Article 31: Where a person under investigation for suspected crimes abusing public office voluntarily admits guilt and accepts punishment, voluntarily surrenders and truly acknowledges and repents the crime, actively cooperates with the investigation and truthfully confesses illegal or criminal acts of which the Supervision Organ has not yet been aware, proactively returns the spoils and reduces damages, made a major meritorious contribution or where the case involved major State interests; then after collective research by the leadership, and reporting to the Supervision Organ at the next higher level for approval, the Supervision Organ may issue a recommendation for lenient punishment when it is transferred to the people's procuratorate.

Article 32: Where persons implicated in cases of violations or crimes abusing public office reveal illegal or criminal abuses of public office by the relevant persons under investigation that prove true; or provide important leads that assist in the investigation of other cases; then after collective research and reporting to the Supervision Organ at the next higher level for approval, the Supervision Organ may issue a recommendation for lenient punishment when the case is transferred to the procuratorate.

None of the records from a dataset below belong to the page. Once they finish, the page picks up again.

(** Entries gone, or moved where nobody holds them. *)
Lemma caps_ok_tree par k kids U x kids' U' :
  caps_ok par k kids U -> ix_ok x -> forest (ix_map x) kids' U' ->
  (forall i e, ix_map x !! i = Some e -> exists e0, mp k !! i = Some e0 /\ Tree.parent e = Tree.parent e0 /\ depth e = depth e0 /\
     (at_ e = at_ e0 \/ loose k i)) ->
  (forall i e0, mp k !! i = Some e0 -> ix_map x !! i = None -> Tree.parent e0 = 0 \/ loose k i) ->
  (forall u e, u ∈ U' -> ix_map x !! u = Some e -> at_ e = Ghost /\ Tree.parent e <> 0) ->
  caps_ok par (set_tree x k) kids' U'.
Proof.
  intros Hok Hx Hf Hold Hgone HU. apply (caps_ok_index par k kids U); try done.
  - intros i e (e0 & He0 & -> & -> & Hat)%Hold. split; [by apply (co_entries _ _ _ _ Hok)|]. split; [by apply (co_depth _ _ _ _ Hok i)|].
    intros n a Hh <-. destruct Hat as [->|Hl]; [|by destruct (Hl n a)]. by apply (no_at _ _ _ _ (co_holds _ _ _ _ Hok n a Hh)).
  - intros n a Hh Hp. destruct (co_holds _ _ _ _ Hok n a Hh) as [H1 H2 H3]. destruct (H2 Hp) as [e0 He0].
    destruct (ix_map x !! node_id n) eqn:Hi; [by eexists|]. exfalso. destruct (Hgone _ _ He0 Hi) as [Hz|Hl]; [|by apply (Hl n a)].
    pose proof (co_entries _ _ _ _ Hok _ _ He0). congruence.
Qed.

(** Another place for an unheld node: a ghost, or where it is about to be stored. *)
Lemma relocate_ok par k kids U i a : caps_ok par k kids U -> loose k i -> a = Ghost \/ (i ∉ U) ->
  caps_ok par (set_tree (ix_upd (tree_of k) i (with_at a)) k) kids U.
Proof.
  intros Hok Hl Ha. destruct (law_upd (tree_of k) i (with_at a) (co_tree _ _ _ _ Hok)) as (A & B & C); [done|].
  assert (forall j e, alter (with_at a) i (mp k) !! j = Some e -> exists e0, mp k !! j = Some e0 /\ Tree.parent e = Tree.parent e0 /\
    depth e = depth e0 /\ (at_ e = at_ e0 \/ loose k j) /\ (at_ e = at_ e0 \/ j = i /\ at_ e = a)) as Hinv.
  { intros j e. rewrite lookup_alter. case_decide as Hd; [subst j|eauto 9]. rewrite fmap_Some. intros (e0 & H0 & ->). cbn. eauto 9. }
  fold (mp k) in B. apply (caps_ok_tree par k kids U _ kids U Hok A); rewrite ?B.
  - apply forest_alter; [apply Hok|done].
  - intros j e (e0 & ? & ? & ? & ? & _)%Hinv. eauto 8.
  - intros j e0 He0. rewrite lookup_alter. case_decide; subst; rewrite He0; done.
  - intros u e Hu He. destruct (Hinv u e He) as (e0 & He0 & -> & _ & _ & Hat). destruct (co_gone _ _ _ _ Hok u e0 Hu He0) as [H1 H2].
    split; [|done]. destruct Hat as [->|[-> ->]]; [done|]. by destruct Ha.
Qed.

(** What removing nodes leaves: the tasks, the room and the place of every kept entry, or a ghost. *)
Record shrinks k k' (kids kids' : Z -> list Z) (U U' : gset Z) : Prop := {
  sh_tasks s : task k' s = task k s;
  sh_number : length (tasks k') = length (tasks k);
  sh_spare n : ix_spare (tree_of k) n -> ix_spare (tree_of k') n;
  sh_next : next_node (deriv k') = next_node (deriv k);
  sh_revoking : revoking (deriv k') = revoking (deriv k);
  sh_kids p : kids' p ⊆ kids p;
  sh_out : U' ⊆ U;
  sh_still u : u ∈ U -> is_Some (mp k' !! u) -> u ∈ U';
  sh_entries i e : mp k' !! i = Some e -> exists e0, mp k !! i = Some e0 /\ Tree.parent e = Tree.parent e0 /\ (at_ e = at_ e0 \/ at_ e = Ghost);
  sh_depth i e e0 : mp k' !! i = Some e -> mp k !! i = Some e0 -> depth e = depth e0;
  sh_rest : cpus k' = cpus k /\ ports k' = ports k /\ pool k' = pool k;
}.
(** [Scheduler::raise_irq]: an interrupt of a bound line reaches every binder; of an unbound one, its waiters. *)
Definition set_binding k (irq i : nat) (b : IrqBinding) : Scheduler T Sp Po :=
  let po := ports k in
  set_ports (with_irqs (alter (<[i := Some b]>) irq (irq_bind po)) (irq_pending po) (irqs po) (storms po) po) k.
Definition raise_at (irq : nat) (st : Scheduler T Sp Po * bool) (i : nat) : Scheduler T Sp Po * bool :=
  let '(k, taken) := st in
  match mjoin (line ← irq_bind (ports k) !! irq; line !! i) with
  | None => st
  | Some b =>
      match blocked k (BlockedRecv (b_ep b)) with
      | Some receiver => (set_binding (notify_irq k receiver irq) irq i (mkBinding (b_ep b) (b_slot b) (b_pid b) (b_pending b) true), true)
      | None => (set_binding k irq i (mkBinding (b_ep b) (b_slot b) (b_pid b) true true), taken || negb (b_pending b))
      end
  end.
Definition wake_irq (irq : nat) (st : Scheduler T Sp Po * bool) (slot : nat) : Scheduler T Sp Po * bool :=
  match task st.1 slot with
  | Some t => if bool_decide (state t = BlockedIrq irq) then (make_ready st.1 slot, true) else st
  | None => st
  end.
Definition raise_irq (can_mask : nat -> Z -> bool) k (irq : nat) (now : Z) : Scheduler T Sp Po :=
  let po := ports k in
  let k := set_ports (with_irqs (irq_bind po) (irq_pending po) (alter (Z.add 1) irq (irqs po)) (storms po) po) k in
  if existsb (fun b => bool_decide (is_Some b)) (default [] (irq_bind po !! irq)) then
    let '(k, taken) := foldl (raise_at irq) (k, false) (seq 0 IRQ_SHARERS) in
    if taken then k else storm can_mask k irq now
  else
    let '(k, woken) := foldl (wake_irq irq) (k, false) (seq 1 (length (tasks k) - 1)) in
    if woken then k
    else
      let k := if default false (irq_pending (ports k) !! irq) then storm can_mask k irq now else k in
      let po := ports k in
      set_ports (with_irqs (irq_bind po) (<[irq := true]> (irq_pending po)) (irqs po) (storms po) po) k.

(** [Scheduler::ipc_send]: [Ok true] when the caller is blocked and the CPU selects another task, [Ok false] when the
    message was taken at once. *)
Definition count_message k (ep : nat) : Scheduler T Sp Po :=
  let po := ports k in
  set_ports (with_endpoints (endpoints po) (endpoint_owner po)
    (alter (fun c => mkEpCount (ep_messages c + 1) (ep_busy c) (ep_timeouts c)) ep (ep_counts po)) po) k.
Definition ipc_send (grow : bool) k (slot : nat) (now : Z) (request : Mailbox) (call : bool) : Scheduler T Sp Po * result Z bool :=
  match cap_of k slot (arg1 request) with
  | Some (Endpoint ep rights badge) =>
      if negb (has rights CAP_WRITE) then (k, Err ERR_RIGHTS) else
      let receiver := blocked k (BlockedRecv ep) in
      if bool_decide (receiver = None) && negb (receivable k ep) then (k, Err ERR_PEER) else
      if copy_refused k slot (msg_at request 0) (msg_at request 1) then (k, Err ERR_RIGHTS) else
      let '(k, refused) := if has rights CAP_GRANT then transfer_refused grow k slot (msg_at request 0) (msg_at request 1) else (k, None) in
      match refused with
      | Some error => (k, Err error)
      | None =>
          let k := count_message k ep in
          let '(k, cap) := if has rights CAP_GRANT then transfer k slot (msg_at request 0) (msg_at request 1) else (k, None) in
          let seq := (last_send (ports k) + 1)%Z in
          let k := set_ports (with_times seq (next_expiry (ports k)) (next_wake (ports k)) (ports k)) k in
          let '(k, d) := deadline_of k now (arg2 request) in
          let k := on_task k slot (fun t =>
            set_counters (mkCounters (runs (counters t)) (calls (counters t)) (run_ns (counters t)) (sends (counters t) + 1)%Z (receives (counters t)))
              (set_ipc (mkIpc cap call badge seq (reply_to (ipc t)) (call_seq (ipc t)) d) t)) in
          let k := match cap, task k slot with
                   | Some p, Some t => if bool_decide (moved_from p = None) then arrived grow k p (AtSend slot (pid t)) else k
                   | _, _ => k
                   end in
          match receiver with
          | Some r =>
              let k := deliver grow k slot r in
              if call then (on_task k slot (set_dirty true), Ok true) else (k, Ok false)
          | None => (on_task k slot (fun t => set_dirty true (set_state (BlockedSend ep) t)), Ok true)
          end
      end
  | _ => (k, Err ERR_INVALID)
  end.

(** The oldest message waiting for [ep]: the least [send_seq], the first slot among equals ([Iterator::min_by_key]). *)
Definition older (a b : option (nat * Z)) : option (nat * Z) :=
  match a, b with
  | Some (_, x), Some (_, y) => if (y <? x)%Z then b else a
  | None, _ => b
  | _, None => a
  end.
Definition waiting_send k (ep i : nat) : option (nat * Z) :=
  match task k i with Some t => if bool_decide (state t = BlockedSend ep) then Some (i, send_seq (ipc t)) else None | None => None end.
Definition oldest_send k (ep : nat) : option nat :=
  fst <$> foldl older None (map (waiting_send k ep) (seq 1 (length (tasks k) - 1))).

(** The first binding of [ep] with an interrupt it has not received. *)
Definition pending_line k (ep : nat) : option (nat * nat) :=
  let at_ line i := match mjoin (l ← irq_bind (ports k) !! line; l !! i) with Some b => (b_ep b =? ep) && b_pending b | None => false end in
  List.find (fun x => at_ x.1 x.2) (list_prod (seq 0 LINES) (seq 0 IRQ_SHARERS)).

(** [Scheduler::ipc_recv]: an interrupt first, then an exit notice, then the oldest message; otherwise the task waits. *)
Definition ipc_recv (grow : bool) k (slot : nat) (now : Z) (request : Mailbox) : Scheduler T Sp Po * result Z bool :=
  match cap_of k slot (arg1 request) with
  | Some (Endpoint ep rights _) =>
      if negb (has rights CAP_READ) then (k, Err ERR_RIGHTS) else
      match pending_line k ep with
      | Some (irq, i) =>
          let k := match mjoin (l ← irq_bind (ports k) !! irq; l !! i) with
                   | Some b => set_binding k irq i (mkBinding (b_ep b) (b_slot b) (b_pid b) false (b_unacked b))
                   | None => k
                   end in
          (notify_irq (calm k irq) slot irq, Ok false)
      | None =>
          match position (fun e => e.1.1 =? ep) (exits (ports k)) with
          | Some i =>
              let po := ports k in
              let '(_, p, reason) := default (0, 0%Z, 0%Z) (exits po !! i) in
              (notify_exit (set_ports (with_exits (delete i (exits po)) (exits_lost po) po) k) slot p reason, Ok false)
          | None =>
              match oldest_send k ep with
              | Some sender => (deliver grow k sender slot, Ok false)
              | None =>
                  let '(k, d) := deadline_of k now (arg2 request) in
                  (on_task k slot (fun t => set_deadline d (set_dirty true (set_state (BlockedRecv ep) t))), Ok true)
              end
          end
      end
  | _ => (k, Err ERR_INVALID)
  end.

(** [Scheduler::ipc_reply]: to the last client, or to the client of a saved reply capability, which is used up. *)
Definition ipc_reply (grow : bool) k (slot : nat) (request : Mailbox) : Scheduler T Sp Po * result Z Z :=
  let '(k, target) :=
    if (arg1 request =? 0)%Z then (on_task k slot (set_reply_to None), t ← task k slot; reply_to (ipc t))
    else match cap_of k slot (arg1 request), index_of k slot (arg1 request) with
         | Some (Reply caller p seq), Some i => (with_table k slot (fun c => clear_cap c i), Some (caller, p, seq))
         | _, _ => (k, None)
         end in
  match target with
  | None => (k, Err ERR_INVALID)
  | Some (caller, p, seq) =>
      if negb (awaits_reply k caller p seq slot) then (k, Err ERR_PEER) else
      if copy_refused k slot (msg_at request 0) (msg_at request 1) then (k, Err ERR_RIGHTS) else
      let '(k, refused) := transfer_refused grow k slot (msg_at request 0) (msg_at request 1) in
      match refused with
      | Some error => (k, Err error)
      | None =>
          let '(k, cap) := transfer k slot (msg_at request 0) (msg_at request 1) in
          match task k slot, task k caller with
          | Some server, Some client =>
              let mb := mailbox client in
              let receive := (arg2 mb &&& RECEIVE_MASK)%Z in
              let delivered := bool_decide (is_Some cap) && (1 <=? receive)%Z && (receive <? Z.of_nat SLOT_DYNAMIC)%Z in
              let k := match cap with Some pe => if delivered then place grow k slot caller (Z.to_nat receive) pe else k | None => k end in
              let k := on_task k caller (fun t => set_mailbox
                (mkMailbox (syscall_num mb) (pid server) 0 [Z.b2z delivered; 0%Z; msg_at request 2; msg_at request 3] 0) t) in
              (make_ready k caller, Ok 0%Z)
          | _, _ => (k, Err ERR_PEER)
          end
      end
  end.
Lemma cap_mint_ok par k kids U grow fits slot m : caps_ok par k kids U -> small k -> keeps par k U (cap_mint grow fits k slot m).1.
Proof.
  intros Hok Hsm. unfold cap_mint. destruct (task k slot) as [t0|] eqn:Ht; [|by eapply keeps_refl].
  fold (grown fits k slot t0). pose proof (grown_ok par k kids U fits slot t0 Hok Ht) as (Hok1 & Hd1 & _).
  pose proof (keeps_grown par k kids U fits slot t0 Hok Ht) as Hk1.
  pose proof (fun h c i => grown_held par k kids U fits slot t0 h c i Hok Ht) as Hheld.
  destruct (grown fits k slot t0) as [ok k1]. cbn [snd] in *.
  destruct (cap (table t0) (arg1 m)) as [c|] eqn:Hc; [|done]. destruct (index (table t0) (arg1 m)) as [i|] eqn:Hi; [|done].
  destruct ok; [|done]. set (source := node_at (table t0) i) in *.
  destruct (mint c _ _ _ _) as [child|], (derive_refused k1 (node_id source) true) eqn:Hdr; try done.
  destruct (Hheld _ _ _ Hc Hi) as (t' & Ht' & Hpid & Hh).
  assert (small k1) as Hsm1 by (destruct Hsm as [H1 H2]; split; unfold tree_of; by rewrite Hd1).
  destruct (tree_room_ok par k1 kids U grow 1 Hok1 Hsm1 ltac:(done)) as (Hok2 & Hmp2 & Hsm2 & Hsp2 & Ht2 & Hn2 & _).
  destruct (tree_room grow k1 1) as [k2 room2] eqn:Hroom. cbn [fst snd] in *.
  assert (mp k2 = mp k) as Hmp by (rewrite Hmp2; unfold mp, tree_of; by rewrite Hd1).
  destruct room2; cbn [negb]; [|by eapply keeps_from, keeps_refl].
  apply (keeps_from par k2 k); [done|]. specialize (Hsp2 eq_refl). rewrite <- Ht2 in Ht'.
  assert (holds k2 source (AtSlot slot (pid t') i)) as Hh2.
  { rewrite Hpid. revert Hh. apply holds_ext. intros s. unfold vtask. by rewrite Ht2. }
  assert (shallow k2 (node_id source)) as Hsh.
  { unfold shallow. rewrite Hmp2. by apply (derive_shallow par k1 kids U). }
  pose proof (mint_store_ok par k2 kids U grow fits slot t' i source child 0 Hok2 Hsm2 Ht' Hsp2 Hh2 Hsh) as Hfin. rewrite Hpid in Hfin.
  destruct (fresh k2) as [k3 n]. destruct (store fits k3 slot child _) as [[h k4]|]; exact Hfin.
Qed.
(** ** Replying *)

(** A copy with a new identity placed in another task. *)
Lemma placed_fresh par0 par k kids U grow slot to receive p : caps_ok par k kids U -> small k -> (receive < SLOT_DYNAMIC)%nat ->
  sendable k slot par k p -> moved_from p = None -> ix_spare (tree_of k) 2 -> to <> slot -> par0 ⊆ par -> par0 !! node_id (p_node p) = None ->
  is_Some (task k to) -> keeps par0 k U (placed grow k to receive p).
Proof.
  intros Hok Hsm Hr Hse Hm Hsp Hto Hsub Hnew [t Ht]. pose proof (ct_fixed _ (table_wf _ _ _ _ _ _ Hok Ht)) as Hlen.
  destruct (remove_unplaced _ _ _ _ _ receive _ Hok Ht ltac:(lia))
    as (kids2 & U2 & Hok2 & Hev & _ & Hloose & Hshal & Hsmall & Hspare & (t' & Ht' & Hpid & Hc) & Hsame).
  set (k2 := remove k to receive) in *. destruct Hse as [S1 S2 S3 S4]. destruct (S2 Hm) as [Hl Hno], (S3 Hm) as (H1 & H2 & H3 & H4), (S4 Hm) as (ts & i & Hts & Hat).
  assert (mp k2 !! node_id (p_node p) = None) as Hno2.
  { destruct S1 as [Hpar _]. apply (ev_absent _ _ _ _ _ _ Hev _ _ Hpar); [lia|done]. }
  assert (sendable k slot par k2 p) as Hse2.
  { split; try done; intros _; [split; [by apply Hloose|done]|]. split_and!; try done; [by apply Hshal|].
    rewrite Hat in *. cbn [holds] in *. unfold vtask. by rewrite Hsame. }
  destruct (sendable_entered par k kids2 U2 slot par k2 p grow (AtSlot to (pid t) receive) 0 Hok2 (Hsmall Hsm) (Hspare _ Hsp) Hse2 Hm)
    as (kids' & Hok' & Hnode & Habs).
  unfold placed. fold k2. unfold with_table at 1. rewrite task_on_task, decide_True, Ht' by done. cbn [fmap option_fmap option_map].
  change (pid (set_table _ t')) with (pid t'). rewrite Hpid. unfold arrived. rewrite Hm.
  change (tree_of (with_table k2 to _)) with (tree_of k2). set (x := enter _ _ _ _) in *.
  change (set_tree x (with_table k2 to ?f)) with (with_table (set_tree x k2) to f).
  exists par, kids', U2. split.
  - apply (put_ok par (set_tree x k2) kids' U2 to t'); try done; [by apply Hloose|by rewrite Hpid].
  - destruct Hev as [E1 E2 E3 E4]. split; try done.
    + intros u Hu [e He]. change (mp (set_tree x k2) !! u = Some e) in He. apply E3; [done|]. apply not_eq_None_Some. intros Hn.
      destruct (out_par _ _ _ _ _ Hok Hu) as (q & Hq & Hq0). rewrite (Habs u q) in He; try done. intros ->.
      destruct (fo_out _ _ _ (co_forest _ _ _ _ Hok) _ Hu). congruence.
    + intros j q Hj Hq Hn. apply (Habs j q); [by eapply lookup_weaken|done| |]; [intros ->; congruence|].
      apply (E4 j q); [by eapply lookup_weaken|done|done].
Qed.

Article 33: Evidence materials collected by Supervision Organs accordance with this Law, such as physical evidence, documentary evidence, witness testimony, confessions or explanations by persons under investigation, audiovisual materials and electronic data, may be used as evidence in criminal cases.

When collecting, fixing, examining and using evidence, the Supervision Organs shall be consistent with the evidentiary requirements and standards for criminal adjudication.

Evidence collected by illegal means shall be excluded in accordance with law, and must not be used as the basis for the case disposition.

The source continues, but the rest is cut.